**WORK ORDER**
From the records below, transcribe only the lines running from the one with "print_result E_no_edges s" through the one with "success r = true ->". Keep both of those end lines.

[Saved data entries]
------------------------------------

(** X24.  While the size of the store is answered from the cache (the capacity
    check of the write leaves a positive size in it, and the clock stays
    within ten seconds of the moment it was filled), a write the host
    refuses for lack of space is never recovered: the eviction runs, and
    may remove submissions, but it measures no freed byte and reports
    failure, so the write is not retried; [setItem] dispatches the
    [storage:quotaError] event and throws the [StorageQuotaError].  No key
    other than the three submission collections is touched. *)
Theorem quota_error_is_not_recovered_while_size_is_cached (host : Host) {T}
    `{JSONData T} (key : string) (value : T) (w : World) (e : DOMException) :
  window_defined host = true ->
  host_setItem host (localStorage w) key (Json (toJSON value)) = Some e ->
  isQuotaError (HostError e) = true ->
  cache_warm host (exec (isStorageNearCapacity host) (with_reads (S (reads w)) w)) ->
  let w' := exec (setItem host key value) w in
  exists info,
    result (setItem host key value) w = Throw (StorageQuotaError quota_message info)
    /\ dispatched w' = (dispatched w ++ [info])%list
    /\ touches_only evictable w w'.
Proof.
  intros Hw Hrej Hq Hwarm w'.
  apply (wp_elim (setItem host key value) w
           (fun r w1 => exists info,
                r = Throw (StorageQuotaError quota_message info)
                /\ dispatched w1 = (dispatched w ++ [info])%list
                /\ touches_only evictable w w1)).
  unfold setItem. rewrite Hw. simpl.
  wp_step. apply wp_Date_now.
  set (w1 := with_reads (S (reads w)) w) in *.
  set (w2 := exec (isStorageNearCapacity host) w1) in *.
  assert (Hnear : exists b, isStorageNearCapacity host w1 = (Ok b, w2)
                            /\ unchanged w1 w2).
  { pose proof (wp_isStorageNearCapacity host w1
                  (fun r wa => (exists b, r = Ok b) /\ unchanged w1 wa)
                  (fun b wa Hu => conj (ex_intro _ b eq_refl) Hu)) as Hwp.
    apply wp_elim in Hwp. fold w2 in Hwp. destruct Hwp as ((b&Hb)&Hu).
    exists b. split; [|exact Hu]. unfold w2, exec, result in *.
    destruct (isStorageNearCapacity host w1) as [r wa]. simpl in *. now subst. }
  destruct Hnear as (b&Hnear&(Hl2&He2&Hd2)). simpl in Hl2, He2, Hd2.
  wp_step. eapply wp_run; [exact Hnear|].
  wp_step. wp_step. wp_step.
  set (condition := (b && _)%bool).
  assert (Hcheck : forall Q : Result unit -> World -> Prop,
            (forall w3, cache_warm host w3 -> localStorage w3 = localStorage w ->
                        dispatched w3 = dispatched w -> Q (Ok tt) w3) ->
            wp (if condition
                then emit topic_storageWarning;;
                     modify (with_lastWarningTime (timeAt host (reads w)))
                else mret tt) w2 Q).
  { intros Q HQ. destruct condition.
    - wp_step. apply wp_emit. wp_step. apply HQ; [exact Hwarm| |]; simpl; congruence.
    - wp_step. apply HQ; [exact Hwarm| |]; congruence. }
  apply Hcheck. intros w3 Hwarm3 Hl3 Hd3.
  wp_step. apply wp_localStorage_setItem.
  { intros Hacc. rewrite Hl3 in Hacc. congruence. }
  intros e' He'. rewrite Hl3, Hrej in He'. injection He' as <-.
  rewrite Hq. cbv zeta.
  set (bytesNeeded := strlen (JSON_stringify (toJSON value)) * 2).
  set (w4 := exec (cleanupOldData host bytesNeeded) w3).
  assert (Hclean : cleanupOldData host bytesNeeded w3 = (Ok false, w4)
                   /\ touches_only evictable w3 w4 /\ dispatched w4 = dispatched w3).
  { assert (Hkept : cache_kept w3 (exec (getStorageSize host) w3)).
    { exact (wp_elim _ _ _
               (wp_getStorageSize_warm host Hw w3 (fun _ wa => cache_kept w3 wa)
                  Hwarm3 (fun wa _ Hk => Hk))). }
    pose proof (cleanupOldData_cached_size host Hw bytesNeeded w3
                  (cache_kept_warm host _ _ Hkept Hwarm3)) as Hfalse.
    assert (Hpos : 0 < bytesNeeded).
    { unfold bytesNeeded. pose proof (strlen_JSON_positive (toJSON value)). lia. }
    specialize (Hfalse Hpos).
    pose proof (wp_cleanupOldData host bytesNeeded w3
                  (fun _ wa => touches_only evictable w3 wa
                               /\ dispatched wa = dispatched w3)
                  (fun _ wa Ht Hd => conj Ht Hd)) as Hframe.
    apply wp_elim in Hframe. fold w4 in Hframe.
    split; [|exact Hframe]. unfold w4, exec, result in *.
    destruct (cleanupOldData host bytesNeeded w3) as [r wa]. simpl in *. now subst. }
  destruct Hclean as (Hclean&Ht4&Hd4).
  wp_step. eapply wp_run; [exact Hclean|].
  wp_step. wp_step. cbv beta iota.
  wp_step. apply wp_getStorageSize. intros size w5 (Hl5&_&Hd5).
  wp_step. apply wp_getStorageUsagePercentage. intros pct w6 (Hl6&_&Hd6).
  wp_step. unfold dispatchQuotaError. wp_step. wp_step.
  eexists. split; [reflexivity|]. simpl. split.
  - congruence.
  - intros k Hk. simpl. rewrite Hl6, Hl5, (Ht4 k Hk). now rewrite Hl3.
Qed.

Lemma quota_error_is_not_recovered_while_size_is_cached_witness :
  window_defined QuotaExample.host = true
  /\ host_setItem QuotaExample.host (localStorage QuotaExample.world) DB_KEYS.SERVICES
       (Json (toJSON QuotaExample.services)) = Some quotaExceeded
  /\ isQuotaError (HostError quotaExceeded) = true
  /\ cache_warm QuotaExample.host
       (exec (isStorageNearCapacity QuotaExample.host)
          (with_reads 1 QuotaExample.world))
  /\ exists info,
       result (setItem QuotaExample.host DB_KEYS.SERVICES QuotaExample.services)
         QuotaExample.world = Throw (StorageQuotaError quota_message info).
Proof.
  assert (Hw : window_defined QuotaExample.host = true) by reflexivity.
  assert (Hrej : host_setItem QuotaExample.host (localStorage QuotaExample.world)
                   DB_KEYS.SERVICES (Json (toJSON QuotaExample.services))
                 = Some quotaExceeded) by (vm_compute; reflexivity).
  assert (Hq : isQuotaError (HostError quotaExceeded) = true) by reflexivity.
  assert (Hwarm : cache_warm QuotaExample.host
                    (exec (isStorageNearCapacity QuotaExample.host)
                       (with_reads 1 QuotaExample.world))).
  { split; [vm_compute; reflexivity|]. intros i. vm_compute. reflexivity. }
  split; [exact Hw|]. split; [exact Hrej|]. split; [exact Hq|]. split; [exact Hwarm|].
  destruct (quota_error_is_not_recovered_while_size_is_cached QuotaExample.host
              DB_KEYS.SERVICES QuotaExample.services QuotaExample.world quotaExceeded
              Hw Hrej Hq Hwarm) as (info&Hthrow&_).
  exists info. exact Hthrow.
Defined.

------------------------------------

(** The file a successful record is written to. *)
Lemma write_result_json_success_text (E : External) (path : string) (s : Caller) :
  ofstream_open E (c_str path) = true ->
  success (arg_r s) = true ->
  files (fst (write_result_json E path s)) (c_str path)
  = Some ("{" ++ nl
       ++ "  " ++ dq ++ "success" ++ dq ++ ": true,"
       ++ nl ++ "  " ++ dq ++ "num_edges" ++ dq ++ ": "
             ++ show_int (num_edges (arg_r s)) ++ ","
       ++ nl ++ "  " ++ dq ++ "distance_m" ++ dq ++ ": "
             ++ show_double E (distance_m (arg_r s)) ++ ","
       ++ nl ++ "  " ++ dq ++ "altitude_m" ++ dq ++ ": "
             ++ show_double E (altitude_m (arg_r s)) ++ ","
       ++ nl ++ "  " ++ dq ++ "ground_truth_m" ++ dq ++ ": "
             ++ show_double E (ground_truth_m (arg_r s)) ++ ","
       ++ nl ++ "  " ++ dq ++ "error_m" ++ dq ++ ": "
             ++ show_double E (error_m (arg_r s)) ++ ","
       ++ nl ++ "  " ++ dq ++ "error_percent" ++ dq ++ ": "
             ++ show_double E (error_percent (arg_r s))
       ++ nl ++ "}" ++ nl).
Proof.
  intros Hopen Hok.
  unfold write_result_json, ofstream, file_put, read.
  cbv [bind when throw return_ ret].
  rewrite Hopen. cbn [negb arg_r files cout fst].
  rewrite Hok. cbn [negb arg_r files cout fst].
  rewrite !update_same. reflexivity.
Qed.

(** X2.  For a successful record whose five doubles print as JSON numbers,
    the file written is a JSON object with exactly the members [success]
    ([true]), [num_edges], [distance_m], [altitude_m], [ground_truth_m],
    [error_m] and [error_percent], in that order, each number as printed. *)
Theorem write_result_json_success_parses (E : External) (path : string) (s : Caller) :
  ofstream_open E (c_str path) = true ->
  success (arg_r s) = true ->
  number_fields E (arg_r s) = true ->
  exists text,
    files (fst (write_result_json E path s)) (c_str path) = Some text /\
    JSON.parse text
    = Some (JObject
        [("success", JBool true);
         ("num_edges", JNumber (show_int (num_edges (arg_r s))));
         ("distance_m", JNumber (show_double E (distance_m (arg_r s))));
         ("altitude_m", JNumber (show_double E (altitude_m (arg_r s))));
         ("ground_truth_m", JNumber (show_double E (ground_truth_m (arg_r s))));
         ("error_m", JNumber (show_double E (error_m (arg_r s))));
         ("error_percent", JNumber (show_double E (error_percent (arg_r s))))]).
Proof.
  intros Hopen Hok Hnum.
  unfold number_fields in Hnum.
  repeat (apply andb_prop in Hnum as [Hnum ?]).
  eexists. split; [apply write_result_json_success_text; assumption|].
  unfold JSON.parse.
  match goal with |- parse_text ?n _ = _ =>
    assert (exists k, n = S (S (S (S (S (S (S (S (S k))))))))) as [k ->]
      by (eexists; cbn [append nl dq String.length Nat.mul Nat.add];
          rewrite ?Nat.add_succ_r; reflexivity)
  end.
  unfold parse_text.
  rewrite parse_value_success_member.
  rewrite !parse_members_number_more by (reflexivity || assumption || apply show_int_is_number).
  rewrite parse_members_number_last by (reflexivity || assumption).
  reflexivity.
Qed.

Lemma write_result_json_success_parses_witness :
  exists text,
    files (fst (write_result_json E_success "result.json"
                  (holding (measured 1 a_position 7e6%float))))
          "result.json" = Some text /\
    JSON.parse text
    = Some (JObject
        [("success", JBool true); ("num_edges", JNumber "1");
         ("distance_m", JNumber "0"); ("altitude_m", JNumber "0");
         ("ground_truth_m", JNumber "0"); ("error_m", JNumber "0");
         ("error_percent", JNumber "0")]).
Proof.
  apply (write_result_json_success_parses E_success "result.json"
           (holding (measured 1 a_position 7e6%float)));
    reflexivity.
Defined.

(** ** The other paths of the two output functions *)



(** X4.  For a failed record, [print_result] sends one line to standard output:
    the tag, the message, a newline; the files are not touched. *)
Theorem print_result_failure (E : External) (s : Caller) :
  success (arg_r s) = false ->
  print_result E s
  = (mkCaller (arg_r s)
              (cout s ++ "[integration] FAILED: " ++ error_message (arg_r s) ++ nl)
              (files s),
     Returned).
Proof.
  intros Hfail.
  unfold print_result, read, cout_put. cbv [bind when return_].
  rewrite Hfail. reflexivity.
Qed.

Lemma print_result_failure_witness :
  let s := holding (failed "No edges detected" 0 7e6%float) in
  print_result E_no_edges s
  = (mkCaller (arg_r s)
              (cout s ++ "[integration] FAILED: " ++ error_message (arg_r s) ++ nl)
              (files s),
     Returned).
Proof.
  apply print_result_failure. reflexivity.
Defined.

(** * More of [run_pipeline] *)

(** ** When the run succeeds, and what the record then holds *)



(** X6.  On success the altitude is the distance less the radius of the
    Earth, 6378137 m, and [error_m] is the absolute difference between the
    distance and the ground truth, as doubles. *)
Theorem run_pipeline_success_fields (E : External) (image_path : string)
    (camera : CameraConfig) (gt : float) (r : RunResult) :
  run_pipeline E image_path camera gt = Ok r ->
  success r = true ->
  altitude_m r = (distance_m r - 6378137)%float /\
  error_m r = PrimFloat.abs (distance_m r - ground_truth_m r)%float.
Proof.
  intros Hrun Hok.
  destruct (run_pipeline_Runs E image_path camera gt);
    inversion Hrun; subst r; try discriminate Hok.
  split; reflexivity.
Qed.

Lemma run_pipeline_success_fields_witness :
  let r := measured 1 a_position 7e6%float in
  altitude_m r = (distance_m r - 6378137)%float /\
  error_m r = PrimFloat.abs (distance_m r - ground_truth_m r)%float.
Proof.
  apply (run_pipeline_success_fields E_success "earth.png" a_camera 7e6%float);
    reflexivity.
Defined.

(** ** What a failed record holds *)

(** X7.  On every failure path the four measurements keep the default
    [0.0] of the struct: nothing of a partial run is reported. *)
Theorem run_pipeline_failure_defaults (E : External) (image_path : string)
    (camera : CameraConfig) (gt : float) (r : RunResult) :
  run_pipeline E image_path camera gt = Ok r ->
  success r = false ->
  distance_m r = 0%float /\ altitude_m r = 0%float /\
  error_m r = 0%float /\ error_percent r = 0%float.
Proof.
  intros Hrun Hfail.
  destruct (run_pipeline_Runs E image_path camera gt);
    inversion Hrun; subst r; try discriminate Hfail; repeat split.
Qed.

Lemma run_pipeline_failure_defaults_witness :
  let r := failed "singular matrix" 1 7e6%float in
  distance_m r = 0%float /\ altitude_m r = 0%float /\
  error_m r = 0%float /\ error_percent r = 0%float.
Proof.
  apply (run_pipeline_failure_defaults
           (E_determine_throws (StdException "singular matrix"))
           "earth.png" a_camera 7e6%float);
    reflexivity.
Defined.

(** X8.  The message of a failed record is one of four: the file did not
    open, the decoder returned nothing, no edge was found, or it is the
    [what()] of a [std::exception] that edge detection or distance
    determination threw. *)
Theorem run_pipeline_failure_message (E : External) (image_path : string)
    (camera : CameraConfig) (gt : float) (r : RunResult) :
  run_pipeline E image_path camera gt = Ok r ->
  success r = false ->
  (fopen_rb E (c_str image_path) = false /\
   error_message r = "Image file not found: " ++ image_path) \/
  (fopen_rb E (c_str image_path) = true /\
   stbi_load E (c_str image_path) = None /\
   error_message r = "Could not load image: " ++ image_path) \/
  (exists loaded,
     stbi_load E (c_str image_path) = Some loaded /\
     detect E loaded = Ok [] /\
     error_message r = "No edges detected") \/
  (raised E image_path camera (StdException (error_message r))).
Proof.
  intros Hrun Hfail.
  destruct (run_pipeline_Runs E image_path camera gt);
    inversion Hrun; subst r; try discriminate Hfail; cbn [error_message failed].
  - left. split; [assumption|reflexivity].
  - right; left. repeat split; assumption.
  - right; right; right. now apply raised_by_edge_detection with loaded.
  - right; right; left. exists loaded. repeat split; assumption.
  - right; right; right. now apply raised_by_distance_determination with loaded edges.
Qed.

------------------------------------

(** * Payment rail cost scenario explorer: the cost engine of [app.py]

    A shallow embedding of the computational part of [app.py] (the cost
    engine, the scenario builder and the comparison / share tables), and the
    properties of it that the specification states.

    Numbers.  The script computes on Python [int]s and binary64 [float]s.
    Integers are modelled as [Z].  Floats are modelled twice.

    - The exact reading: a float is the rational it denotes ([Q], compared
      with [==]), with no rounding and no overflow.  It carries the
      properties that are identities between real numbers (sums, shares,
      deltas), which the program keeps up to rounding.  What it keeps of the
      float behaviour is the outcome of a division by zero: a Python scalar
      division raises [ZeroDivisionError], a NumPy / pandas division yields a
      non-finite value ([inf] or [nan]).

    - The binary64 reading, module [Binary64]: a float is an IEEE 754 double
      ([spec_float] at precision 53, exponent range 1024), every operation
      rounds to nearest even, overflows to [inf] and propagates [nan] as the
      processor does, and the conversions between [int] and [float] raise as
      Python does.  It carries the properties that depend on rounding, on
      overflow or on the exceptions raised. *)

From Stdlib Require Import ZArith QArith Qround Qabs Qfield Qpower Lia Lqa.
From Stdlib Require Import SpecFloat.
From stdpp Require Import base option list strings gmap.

------------------------------------

**THE COMPLETED TASK**
  print_result E_no_edges s
  = (mkCaller (arg_r s)
              (cout s ++ "[integration] FAILED: " ++ error_message (arg_r s) ++ nl)
              (files s),
     Returned).
Proof.
  apply print_result_failure. reflexivity.
Defined.

(** * More of [run_pipeline] *)

(** ** When the run succeeds, and what the record then holds *)



(** X6.  On success the altitude is the distance less the radius of the
    Earth, 6378137 m, and [error_m] is the absolute difference between the
    distance and the ground truth, as doubles. *)
Theorem run_pipeline_success_fields (E : External) (image_path : string)
    (camera : CameraConfig) (gt : float) (r : RunResult) :
  run_pipeline E image_path camera gt = Ok r ->
  success r = true ->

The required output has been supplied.